What Is A Use Case?
What is the essential part of a computer system?
Answer: The reasons for the system’s existence: What does it do? What problems does it solve? How does it add value to its users?
In the modern business world, computer systems automate necessary processes that used to be done manually by people. Computers, especially software systems running on computers, have taken over and are now doing the work.
Each separate step-by-step procedure encoded into a computer program achieves a useful and valuable objective. For example,
- Pay for goods in a shopping cart, or
- Generate invoices, or
- Amend orders, or
- Register a customer,
- etc.
These procedures consist of multiple logical and required steps, each getting us closer to our objective of unlocking business value. For example, when a new customer registration has been completed, the business can sell goods and services to the new customer.
Use cases are business logic workflows encoded into computer programs.
Use cases describe WHAT the business wants to do to unlock value, not HOW to do it. For example, the business needs a computer system to generate invoices. That’s the WHAT. The HOW is concerned with the mechanistic details of the computer system: We’re using a Cosmos DB database, and we’ll run the backend system as a web services API secured with OAuth2. At the same time, the client will be a mobile app written in Kotlin.
We get a handle on the use case (the WHAT) by writing out the step-by-step business process without mentioning any technologies and ensuring it could also describe the previously manual or paper-based process.
For example, in a budgeting application, the steps to import the latest transactions for a given bank account number could be described as follows:
A Use Case for importing bank account transactions:
- Get the most recent transaction for this bank account number from our transaction repository.
- Get all the latest, new transactions (in date-order after the most recent transaction determined in Step 1) for the account from the bank.
- Record those new bank account transactions in the transaction repository.
Notice how this multi-step use case description lacks all technical details, such as what database we’d be using, and it would therefore work for a computer program and a manual workflow. Someone may transcribe bank account transactions from paper-based bank account statements to a separate paper ledger (the transaction repository).

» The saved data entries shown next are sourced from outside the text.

(* ===== verification/ServerEdge.v ===== *)
(** * Server connections at their edges

    What the servers do with a socket besides the loops: the writes of
    [dispatchTCP] and the accepted connections of
    [network/tcp/server_connection.go], the origin check and the context of a
    connection of [network/websocket/server_connection.go], the send
    statistics of both and the close frame of [network/websocket/channel.go].
    The URL parser and the folding of letters outside ASCII are arguments. *)

From Stdlib Require Import Strings.Ascii.
From S2P Require Import Prelude Errors Proto Bufio Codec Locate Network TcpChannel WsChannel Endpoint.

Local Open Scope string_scope.
Local Open Scope list_scope.
Local Open Scope Z_scope.

(** ** Accepted connections *)

(** [net.Conn]: a TCP connection, TLS over one, or another type. *)
Inductive netConn := TCPConn | TLSConn (c : netConn) | OtherConn.

Definition underlyingTCPConn (c : netConn) : bool :=
  match c with TCPConn | TLSConn TCPConn => true | _ => false end.
(* ===== verification/Discovery.v ===== *)
(** * A node in the registry, as a gateway sees it

    The parts of [node/lifecycle.go] between a node and what it calls: the
    start of the gRPC server, the resolution of its endpoint, the record it
    registers and the deregistration.  Proved: of the nodes of a service that
    started with settings [resolveOptions] accepts and register the endpoint
    these publish, the resolver of a gateway takes the listing exactly when
    all speak its transport and agree on the sticky mode, and it then routes to
    every one of them by its id. *)

From S2P Require Import Prelude Errors Locate Endpoint Options Listener Resolver.

(** ** node/lifecycle.go *)

(** What the select of [startGRPC] receives first. *)
Inductive grpc_event := GAccepting | GServed (serveErr : option error) | GDone (ctxErr : error).

Definition startGRPC (ev : grpc_event) : option error :=
  match ev with
  | GAccepting => None
  | GServed serveErr => Some (default (EText "node: gRPC server stopped during startup") serveErr)
  | GDone ctxErr => Some ctxErr
  end.

(** [listen], [endpoint]: the answers of the listener and of the gRPC server. *)
Definition resolveGRPCEndpoint (listen : result nat) (endpoint : result URL) (o : Owner) : Owner * result URL :=
  match Prepare listen o with
  | (o, Some err) => (o, Err (EWrap "node: prepare gRPC listener: %w" [err]))
  | (o, None) =>
      (o, match endpoint with Err err => Err (EWrap "node: resolve gRPC endpoint: %w" [err]) | Ok u => Ok u end)
  end.

(** [stateful]: a locator is configured; [endpoint]: the text of the URL.  The
    version is not read by the gateways. *)
Definition registrationRecord (stateful : bool) (id name endpoint : string) : ServiceInstance :=
  mkInstance id name (if stateful then StickyMetadata else ∅) [endpoint].

(** What the select of [deregister] receives first: the result of the
    registrar or the end of the budget. *)
Definition deregister (record : option ServiceInstance) (result : option error + error) : option error :=
  match record with
  | None => None
  | Some _ => match result with inl err => err | inr ctxErr => Some ctxErr end
  end.

(** [closed]: [cleanupDone] is; nothing while it blocks. *)
Definition waitCleanup (closed : bool) (ctxErr cleanupErr : option error) : option (option error) :=
  match Done closed ctxErr with
  | None => None
  | Some (Some err) => Some (Some err)
  | Some None => Some cleanupErr
  end.

(** ** Registered nodes are resolved *)

Section Discovery.
Context (Parse : string → result URL) (name : string) (secure : bool).

(** A node: its id, the options it was built with and what they resolve to,
    the endpoint it publishes and the text it registers of it. *)
Record node := mkNode {
  nid : string;
  settings : list (Option_ NodeOptions.options);
  cfg : NodeOptions.options;
  published : URL;
  raw : string;
}.

Definition stateful (n : node) : bool := match NodeOptions.stateful (cfg n) with Some _ => true | None => false end.
Definition host (n : node) : string := Host_ (published n).
Definition record (n : node) : ServiceInstance := registrationRecord (stateful n) (nid n) name (raw n).

(** What the node's own code checked before it registers: [start] refuses an
    empty id, and [resolveOptions] took the settings, with the endpoint that
    the gRPC server is given and returns; the text is one that parses to it. *)
Record started (n : node) : Prop := mkStarted {
  st_id : nid n ≠ EmptyString;
  st_public : Forall NodeOptions.public (settings n);
  st_settings : NodeOptions.resolveOptions (settings n) = Ok (cfg n);
  st_endpoint : SEndpoint (published n) ∈ NodeOptions.grpcOptions (cfg n);
  st_text : Parse (raw n) = Ok (published n);
}.

Lemma started_valid n : started n → valid_endpoint (NodeOptions.serverTLS (cfg n)) (published n).
Proof.
  intros [_ Hp Hs He _]. destruct (NodeOptions.node_options_bounded _ _ Hp Hs) as [[_ _ _ _ B] _]. exact (B _ He).
Qed.

(** A gateway takes the endpoint of a node that speaks its transport, and
    only that. *)
Lemma started_host n :
  started n →
  if Bool.eqb (NodeOptions.serverTLS (cfg n)) secure then Host Parse (raw n) secure = Ok (host n)
  else ∃ err, Host Parse (raw n) secure = Err err ∧ errors_Is err ErrTransportSecurity = true.
Proof.
  intros Hn. pose proof (started_valid n Hn) as Hv. unfold Host. rewrite (st_text n Hn).
  destruct (Bool.eqb_spec (NodeOptions.serverTLS (cfg n)) secure) as [E|E].
  - rewrite E in Hv. apply Validate_spec in Hv. by rewrite Hv.
  - destruct Hv as [Hs _ _]. unfold Validate. rewrite Hs.
    destruct (NodeOptions.serverTLS (cfg n)), secure; try done; by eexists.
Qed.

Lemma record_sticky n : IsSticky (Metadata (record n)) = Ok (stateful n).
Proof. unfold record, registrationRecord. by destruct (stateful n). Qed.

Lemma nonempty_id n : nid n ≠ EmptyString → nonempty (nid n) = true.
Proof. by destruct (nid n). Qed.

Lemma record_resolved n :
  started n →
  if Bool.eqb (NodeOptions.serverTLS (cfg n)) secure
  then resolveBackendInstance Parse (record n) secure = Ok (stateful n, host n)
  else ∃ err, resolveBackendInstance Parse (record n) secure = Err err.
Proof.
  intros Hn. pose proof (started_host n Hn) as Hh. unfold resolveBackendInstance. rewrite record_sticky. simpl.
  destruct (Bool.eqb _ secure).
  - rewrite Hh, (nonempty_id n) by apply Hn. by rewrite andb_false_r.
  - destruct Hh as (err & -> & ->). by eexists.
Qed.

(** An accepted record is of the gateway's transport and of the mode of the
    records before it. *)
Lemma one_accepted n l l' :
  started n → one_instance Parse name secure (Some (record n)) l = Ok l' →
  NodeOptions.serverTLS (cfg n) = secure ∧ (found l = true → stickySoFar l = stateful n) ∧
  found l' = true ∧ stickySoFar l' = stateful n.
Proof.
  intros Hn. pose proof (record_resolved n Hn) as Hr. unfold one_instance. rewrite bool_decide_eq_true_2 by done.
  cbn [negb]. destruct (Bool.eqb_spec (NodeOptions.serverTLS (cfg n)) secure) as [E|E]; [|by destruct Hr as [err ->]].
  rewrite Hr. destruct (found l && negb (eqb (stickySoFar l) (stateful n))) eqn:Em; [done|].
  destruct (add _ _ _) as [ids|]; [|done]. intros Hl.
  assert (found l' = true ∧ stickySoFar l' = stateful n) as [H1 H2] by (by destruct (bool_decide _); simplify_eq).
  split_and!; try done. intros Hf. rewrite Hf in Em. simpl in Em. apply negb_false_iff in Em. by apply eqb_prop.
Qed.

Lemma all_accepted ms l l' :
  Forall started ms → instances_loop Parse name secure (Some ∘ record <$> ms) l = Ok l' →
  Forall (λ n, NodeOptions.serverTLS (cfg n) = secure ∧ (found l = true → stateful n = stickySoFar l) ∧
               stateful n = stickySoFar l') ms ∧ (found l = true → stickySoFar l' = stickySoFar l).
Proof.
  revert l. induction ms as [|n ms IH]; intros l Hst E; [injection E as <-; by split|].
  apply Forall_cons in Hst as [Hn Hst].
  change (Some ∘ record <$> n :: ms) with (Some (record n) :: (Some ∘ record <$> ms)) in E. cbn [instances_loop] in E.
  destruct (one_instance _ _ _ _ l) as [l1|] eqn:E1; [|done].
  destruct (one_accepted n l l1 Hn E1) as (Ht & Hm & Hf1 & Hs1). destruct (IH l1 Hst E) as [Hall Hl1].
  specialize (Hl1 Hf1). split; [constructor|].
  - split_and!; [done|intros; symmetry; auto|congruence].
  - eapply Forall_impl; [exact Hall|]. intros m (? & Hm1 & ?). split_and!; [done| |done].
    intros Hf. specialize (Hm Hf). specialize (Hm1 Hf1). congruence.
  - intros Hf. specialize (Hm Hf). congruence.
Qed.

Section Accepted.
Context (mode : bool).
Definition routable (n : node) : Prop := started n ∧ NodeOptions.serverTLS (cfg n) = secure ∧ stateful n = mode.

(** The loop after the records of [ns]. *)
Record resolved_ok (ns : list node) (l : loop) : Prop := mkResolvedOk {
  ro_addr : Resolver.Addr <$> addresses l = host <$> ns;
  ro_seen : ∀ h, h ∈ seen l → h ∈ host <$> ns;
  ro_byid : ∀ n, n ∈ ns → hostByNodeID_ (identities l) !! nid n = Some (host n);
  ro_ids : ∀ k, hostByNodeID_ (identities l) !! k ≠ None → k ∈ nid <$> ns;
  ro_hosts : ∀ h, nodeIDByHost (identities l) !! h ≠ None → h ∈ host <$> ns;
  ro_sticky : found l = true → stickySoFar l = mode;
  ro_last : ns ≠ [] → found l = true;
}.

Lemma differs_none m k v : m !! k = None → differs m k v = false.
Proof. unfold differs. by intros ->. Qed.

Lemma one_more ns n l :
  routable n → nid n ∉ nid <$> ns → host n ∉ host <$> ns → resolved_ok ns l →
  ∃ l', one_instance Parse name secure (Some (record n)) l = Ok l' ∧ resolved_ok (ns ++ [n]) l'.
Proof.
  intros Hr Hid Hhost [H1 H2 H3 H4 H5 H6 H7]. unfold one_instance. rewrite bool_decide_eq_true_2 by done.
  destruct Hr as (Hn & Ht & Hmode). pose proof (record_resolved n Hn) as Hres. rewrite Ht, eqb_reflx in Hres.
  cbn [negb]. rewrite Hres, Hmode.
  assert (E : found l && negb (eqb (stickySoFar l) mode) = false).
  { destruct (found l); [|done]. rewrite H6 by done. by rewrite eqb_reflx. }
  rewrite E. unfold add. assert (Hne : nonempty (ID (record n)) = true) by (by apply nonempty_id, Hn).
  rewrite Hne. cbn [negb ID record registrationRecord].
  assert (Hn1 : hostByNodeID_ (identities l) !! nid n = None).
  { destruct (hostByNodeID_ (identities l) !! nid n) eqn:Ex; [|done]. destruct Hid. apply H4. by rewrite Ex. }
  assert (Hn2 : nodeIDByHost (identities l) !! host n = None).
  { destruct (nodeIDByHost (identities l) !! host n) eqn:Ex; [|done]. destruct Hhost. apply H5. by rewrite Ex. }
  rewrite !differs_none by done. rewrite bool_decide_eq_false_2 by (intros Hs; by apply Hhost, H2).
  eexists. split; [done|]. split; simpl; try done.
  - by rewrite !fmap_app, H1.
  - intros h. rewrite fmap_app. specialize (H2 h). set_solver.
  - intros m [Hm| ->%list_elem_of_singleton]%elem_of_app; [|apply lookup_insert_eq].
    rewrite lookup_insert_ne; [by apply H3|]. intros Hx. apply Hid. rewrite Hx. by apply list_elem_of_fmap_2.
  - intros k. rewrite fmap_app, elem_of_app. destruct (decide (k = nid n)) as [->|Hk]; [set_solver|].
    rewrite lookup_insert_ne by done. auto.
  - intros h. rewrite fmap_app, elem_of_app. destruct (decide (h = host n)) as [->|Hk]; [set_solver|].
    rewrite lookup_insert_ne by done. auto.
Qed.

Lemma all_more ns ms l :
  Forall routable ms → NoDup (nid <$> ns ++ ms) → NoDup (host <$> ns ++ ms) → resolved_ok ns l →
  ∃ l', instances_loop Parse name secure (Some ∘ record <$> ms) l = Ok l' ∧ resolved_ok (ns ++ ms) l'.
Proof.
  revert ns l. induction ms as [|n ms IH]; intros ns l Hr Hi Hh Hl; [exists l; by rewrite app_nil_r|].
  apply Forall_cons in Hr as [Hn Hr].
  assert (Hfresh : ∀ (f : node → string), NoDup (f <$> ns ++ n :: ms) → f n ∉ f <$> ns).
  { intros f. rewrite fmap_app, NoDup_app. intros (_ & H & _) Hin. apply (H _ Hin). simpl. set_solver. }
  destruct (one_more ns n l Hn (Hfresh nid Hi) (Hfresh host Hh) Hl) as (l1 & E & Hl1). 
  change (Some ∘ record <$> n :: ms) with (Some (record n) :: (Some ∘ record <$> ms)). cbn [instances_loop]. rewrite E.
  rewrite (assoc_L (++) ns [n] ms : ns ++ n :: ms = (ns ++ [n]) ++ ms) in *. by apply IH.
Qed.

End Accepted.

(** C38: nodes that started and register with different ids and hosts: a
    gateway takes their listing when all serve with the transport security it
    dials with and all are stateful or none is; it then has that sticky mode,
    finds each node's host under its id, and lists their hosts in order.  If
    one has the other transport security, or two differ in being stateful, the
    listing is refused. *)
Theorem registered_nodes_discovered nodes :
  Forall started nodes → NoDup (nid <$> nodes) → NoDup (host <$> nodes) → nodes ≠ [] →
  (∀ mode, Forall (λ n, NodeOptions.serverTLS (cfg n) = secure ∧ stateful n = mode) nodes →
   ∃ snapshot addrs,
     resolveBackendInstances Parse name (Some ∘ record <$> nodes) secure = Ok (snapshot, addrs) ∧
     available snapshot = true ∧ sticky snapshot = mode ∧ Resolver.Addr <$> addrs = host <$> nodes ∧
     ∀ n, n ∈ nodes → hostByNodeID snapshot !! nid n = Some (host n)) ∧
  ((∃ n, n ∈ nodes ∧ NodeOptions.serverTLS (cfg n) ≠ secure) ∨
   (∃ n m, n ∈ nodes ∧ m ∈ nodes ∧ stateful n ≠ stateful m) →
   ∃ err, resolveBackendInstances Parse name (Some ∘ record <$> nodes) secure = Err err).
Proof.
  intros Hst Hi Hh Hne. split.
  - intros mode Hm. assert (Hr : Forall (routable mode) nodes).
    { apply Forall_forall. intros n Hn. rewrite Forall_forall in Hst, Hm. by split; auto. }
    destruct (all_more mode [] nodes (mkLoop ∅ [] (mkIdentities ∅ ∅) false false) Hr Hi Hh) as (l & E & [H1 H2 H3 H4 H5 H6 H7]).
    { split; simpl; try done; set_solver. }
    unfold resolveBackendInstances. rewrite E. eexists _, _. split; [done|]. simpl in *.
    split_and!; [|by apply H6, H7|done|done].
    rewrite bool_decide_eq_false_2; [done|]. intros Ha. rewrite Ha in H1. by destruct nodes.
  - intros Hbad. unfold resolveBackendInstances. destruct (instances_loop _ _ _ _ _) as [l|err] eqn:E; [|by eexists].
    destruct (all_accepted _ _ _ Hst E) as [Hall _]. rewrite Forall_forall in Hall.
    destruct Hbad as [(n & Hn & Ht)|(n & m & Hn & Hm & Hd)].
    + by destruct (Hall n Hn).
    + destruct Hd. destruct (Hall n Hn) as (_ & _ & ->). by destruct (Hall m Hm) as (_ & _ & ->).
Qed.
End Discovery.

Module DiscoveryExample.

Definition Parse (raw : string) : result URL :=
  if bool_decide (raw = "grpc://192.0.2.1:9010"%string) then Ok (url_of "grpc" "192.0.2.1:9010")
  else if bool_decide (raw = "grpc://192.0.2.2:9010"%string) then Ok (url_of "grpc" "192.0.2.2:9010")
  else Err (EText "missing").

(** Two nodes of "ludo" with a store, given their endpoints. *)
Definition given (host : string) : list (Option_ NodeOptions.options) :=
  [NodeOptions.Registration (Some 0%nat); NodeOptions.Stateful (Some (Some 1%nat)); NodeOptions.Endpoint (Some (url_of "grpc" host))].
Definition resolved (host : string) : NodeOptions.options :=
  match NodeOptions.resolveOptions (given host) with Ok o => o | Err _ => NodeOptions.defaults end.
Definition ludo (id raw host : string) : node := mkNode id (given host) (resolved host) (url_of "grpc" host) raw.
Definition two : list node :=
  [ludo "ludo-1" "grpc://192.0.2.1:9010" "192.0.2.1:9010"; ludo "ludo-2" "grpc://192.0.2.2:9010" "192.0.2.2:9010"].

Lemma two_started : Forall (started Parse) two.
Proof.
  repeat constructor; try (by vm_compute).
  all: by vm_compute; repeat constructor.
Qed.

Lemma registered_nodes_discovered_witness :
  (∃ snapshot addrs,
    resolveBackendInstances Parse "ludo" (Some ∘ record "ludo" <$> two) false = Ok (snapshot, addrs) ∧
    available snapshot = true ∧ sticky snapshot = true ∧ Resolver.Addr <$> addrs = host <$> two ∧
    ∀ n, n ∈ two → hostByNodeID snapshot !! nid n = Some (host n)) ∧
  ∃ err, resolveBackendInstances Parse "ludo" (Some ∘ record "ludo" <$> two) true = Err err.
Proof.
  split.
  - apply (registered_nodes_discovered Parse "ludo" false two); [apply two_started|by vm_compute; repeat constructor; set_solver..|done|].
    repeat constructor; by vm_compute.
  - apply (registered_nodes_discovered Parse "ludo" true two); [apply two_started|by vm_compute; repeat constructor; set_solver..|done|].
    left. eexists. split; [by left|by vm_compute].
Defined.
End DiscoveryExample.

For an automated computer program, acquiring new account transactions could involve scaping the bank account info from the bank’s website or reading it from the bank’s API.
Use Cases are pure WHAT (i.e. the objective) we’re trying to achieve without any HOW (i.e. technical detail) we will achieve it.
It’s worthwhile keeping in mind that use cases are only complete, value-producing business logic workflows. From time to time, I see programmers assign individual steps within a use case as sub-use cases. For example, sending a notification message to a system admin that a customer has registered may be one such case. However, this sub-step of sending the message will not be a use case in its own right, as it delivers only value in association with all the other new-customer-registration steps. By itself, it is useless and adds no value—why would we want to send a new customer registration message outside a customer registration workflow? Well, we wouldn’t.
Use Cases, along with Domain Entities and Domain Services, live squarely at the centre of the Clean Architecture and therefore are of the utmost importance to application design.